● **TASK DETAILS**: Take from the data every line in which the word "PreOrder" is found.

● **Collected data**:
*** Begin section ***
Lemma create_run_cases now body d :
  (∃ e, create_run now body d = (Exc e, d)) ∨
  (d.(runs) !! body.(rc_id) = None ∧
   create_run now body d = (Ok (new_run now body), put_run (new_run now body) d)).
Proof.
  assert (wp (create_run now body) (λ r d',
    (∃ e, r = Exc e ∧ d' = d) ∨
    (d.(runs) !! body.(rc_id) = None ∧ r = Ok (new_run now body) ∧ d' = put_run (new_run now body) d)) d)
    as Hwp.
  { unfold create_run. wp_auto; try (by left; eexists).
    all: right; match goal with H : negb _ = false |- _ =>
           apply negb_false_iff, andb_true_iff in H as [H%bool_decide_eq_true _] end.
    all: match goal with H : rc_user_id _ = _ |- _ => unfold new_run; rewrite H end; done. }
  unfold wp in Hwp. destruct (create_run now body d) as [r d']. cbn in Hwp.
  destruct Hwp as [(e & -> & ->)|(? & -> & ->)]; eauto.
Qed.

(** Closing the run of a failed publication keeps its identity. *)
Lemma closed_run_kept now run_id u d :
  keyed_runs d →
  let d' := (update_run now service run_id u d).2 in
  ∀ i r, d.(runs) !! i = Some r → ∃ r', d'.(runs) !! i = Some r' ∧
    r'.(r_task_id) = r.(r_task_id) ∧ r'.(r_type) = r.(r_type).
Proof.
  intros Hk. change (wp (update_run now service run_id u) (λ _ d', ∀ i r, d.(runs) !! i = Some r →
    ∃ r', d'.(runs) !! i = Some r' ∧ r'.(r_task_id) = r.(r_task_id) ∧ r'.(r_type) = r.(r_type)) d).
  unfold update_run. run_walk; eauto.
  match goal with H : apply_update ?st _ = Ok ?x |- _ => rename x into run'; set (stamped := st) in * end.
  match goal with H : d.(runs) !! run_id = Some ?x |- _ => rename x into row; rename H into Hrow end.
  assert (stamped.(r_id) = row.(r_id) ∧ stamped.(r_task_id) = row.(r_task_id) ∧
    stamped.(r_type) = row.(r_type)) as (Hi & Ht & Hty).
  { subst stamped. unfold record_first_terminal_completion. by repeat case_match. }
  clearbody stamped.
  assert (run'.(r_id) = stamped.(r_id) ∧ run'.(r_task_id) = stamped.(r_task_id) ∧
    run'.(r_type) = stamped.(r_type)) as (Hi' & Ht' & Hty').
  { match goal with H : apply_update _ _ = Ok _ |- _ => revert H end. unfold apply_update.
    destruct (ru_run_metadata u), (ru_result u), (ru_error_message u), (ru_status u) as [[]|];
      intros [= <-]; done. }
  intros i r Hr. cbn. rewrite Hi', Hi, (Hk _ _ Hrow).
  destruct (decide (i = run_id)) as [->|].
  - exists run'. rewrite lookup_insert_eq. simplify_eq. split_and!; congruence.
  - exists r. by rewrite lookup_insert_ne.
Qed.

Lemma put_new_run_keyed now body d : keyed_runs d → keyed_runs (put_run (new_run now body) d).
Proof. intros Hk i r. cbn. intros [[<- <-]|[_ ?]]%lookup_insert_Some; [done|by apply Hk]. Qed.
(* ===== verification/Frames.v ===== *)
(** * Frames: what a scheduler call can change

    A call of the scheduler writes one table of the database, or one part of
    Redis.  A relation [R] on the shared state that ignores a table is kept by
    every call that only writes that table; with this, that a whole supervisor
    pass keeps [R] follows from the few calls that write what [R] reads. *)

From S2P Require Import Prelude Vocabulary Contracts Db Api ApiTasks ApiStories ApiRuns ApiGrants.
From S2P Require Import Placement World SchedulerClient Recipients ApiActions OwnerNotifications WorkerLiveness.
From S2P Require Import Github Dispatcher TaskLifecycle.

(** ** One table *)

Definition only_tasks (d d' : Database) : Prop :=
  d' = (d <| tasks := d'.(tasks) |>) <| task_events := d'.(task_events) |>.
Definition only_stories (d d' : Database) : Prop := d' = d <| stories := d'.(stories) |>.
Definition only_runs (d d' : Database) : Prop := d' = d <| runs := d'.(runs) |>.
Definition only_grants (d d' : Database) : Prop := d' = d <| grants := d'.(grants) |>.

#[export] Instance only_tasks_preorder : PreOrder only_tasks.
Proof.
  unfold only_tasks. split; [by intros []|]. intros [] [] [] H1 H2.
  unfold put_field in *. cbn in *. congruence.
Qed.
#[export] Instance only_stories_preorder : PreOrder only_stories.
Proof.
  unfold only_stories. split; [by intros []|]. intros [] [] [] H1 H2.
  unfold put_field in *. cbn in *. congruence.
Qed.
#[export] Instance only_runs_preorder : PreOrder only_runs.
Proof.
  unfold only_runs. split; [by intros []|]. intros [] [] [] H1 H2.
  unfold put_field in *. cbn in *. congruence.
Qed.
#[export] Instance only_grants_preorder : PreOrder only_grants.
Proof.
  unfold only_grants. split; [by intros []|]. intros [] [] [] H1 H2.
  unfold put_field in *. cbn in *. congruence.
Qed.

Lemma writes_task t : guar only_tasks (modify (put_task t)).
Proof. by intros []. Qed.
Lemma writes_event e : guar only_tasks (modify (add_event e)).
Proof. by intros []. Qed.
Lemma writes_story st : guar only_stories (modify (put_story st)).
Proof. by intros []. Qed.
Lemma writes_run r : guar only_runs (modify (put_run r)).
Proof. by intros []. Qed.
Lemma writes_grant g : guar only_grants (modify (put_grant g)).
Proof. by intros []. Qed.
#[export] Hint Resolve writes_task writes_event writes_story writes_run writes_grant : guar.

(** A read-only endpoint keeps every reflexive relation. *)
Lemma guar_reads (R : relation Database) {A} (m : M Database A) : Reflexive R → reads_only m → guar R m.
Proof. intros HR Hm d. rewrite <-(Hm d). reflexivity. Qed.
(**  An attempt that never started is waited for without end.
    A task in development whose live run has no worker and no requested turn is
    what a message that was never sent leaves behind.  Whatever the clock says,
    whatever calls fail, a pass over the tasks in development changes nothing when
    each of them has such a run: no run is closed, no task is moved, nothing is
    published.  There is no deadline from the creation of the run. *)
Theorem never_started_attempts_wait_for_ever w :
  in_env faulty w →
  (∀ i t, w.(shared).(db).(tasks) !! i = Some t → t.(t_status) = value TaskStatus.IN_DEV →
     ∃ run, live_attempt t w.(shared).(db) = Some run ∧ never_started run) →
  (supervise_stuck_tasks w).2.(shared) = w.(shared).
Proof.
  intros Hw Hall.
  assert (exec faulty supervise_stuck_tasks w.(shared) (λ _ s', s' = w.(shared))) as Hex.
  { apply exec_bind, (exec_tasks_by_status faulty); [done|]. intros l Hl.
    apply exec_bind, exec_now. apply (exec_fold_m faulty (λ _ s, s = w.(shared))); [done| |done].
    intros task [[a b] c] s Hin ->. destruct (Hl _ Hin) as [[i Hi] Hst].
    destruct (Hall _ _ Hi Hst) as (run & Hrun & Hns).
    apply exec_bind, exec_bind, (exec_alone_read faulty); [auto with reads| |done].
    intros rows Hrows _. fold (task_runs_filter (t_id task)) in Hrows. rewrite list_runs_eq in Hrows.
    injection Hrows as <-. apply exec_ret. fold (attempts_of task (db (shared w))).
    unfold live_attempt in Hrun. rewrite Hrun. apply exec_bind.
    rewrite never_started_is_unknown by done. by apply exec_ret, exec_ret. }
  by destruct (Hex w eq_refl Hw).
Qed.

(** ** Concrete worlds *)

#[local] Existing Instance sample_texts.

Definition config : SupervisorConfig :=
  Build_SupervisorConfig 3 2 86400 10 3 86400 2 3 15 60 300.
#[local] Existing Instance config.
*** End section ***
● **EXPECTED ANSWER**:
#[export] Instance only_tasks_preorder : PreOrder only_tasks.
#[export] Instance only_stories_preorder : PreOrder only_stories.
#[export] Instance only_runs_preorder : PreOrder only_runs.
#[export] Instance only_grants_preorder : PreOrder only_grants.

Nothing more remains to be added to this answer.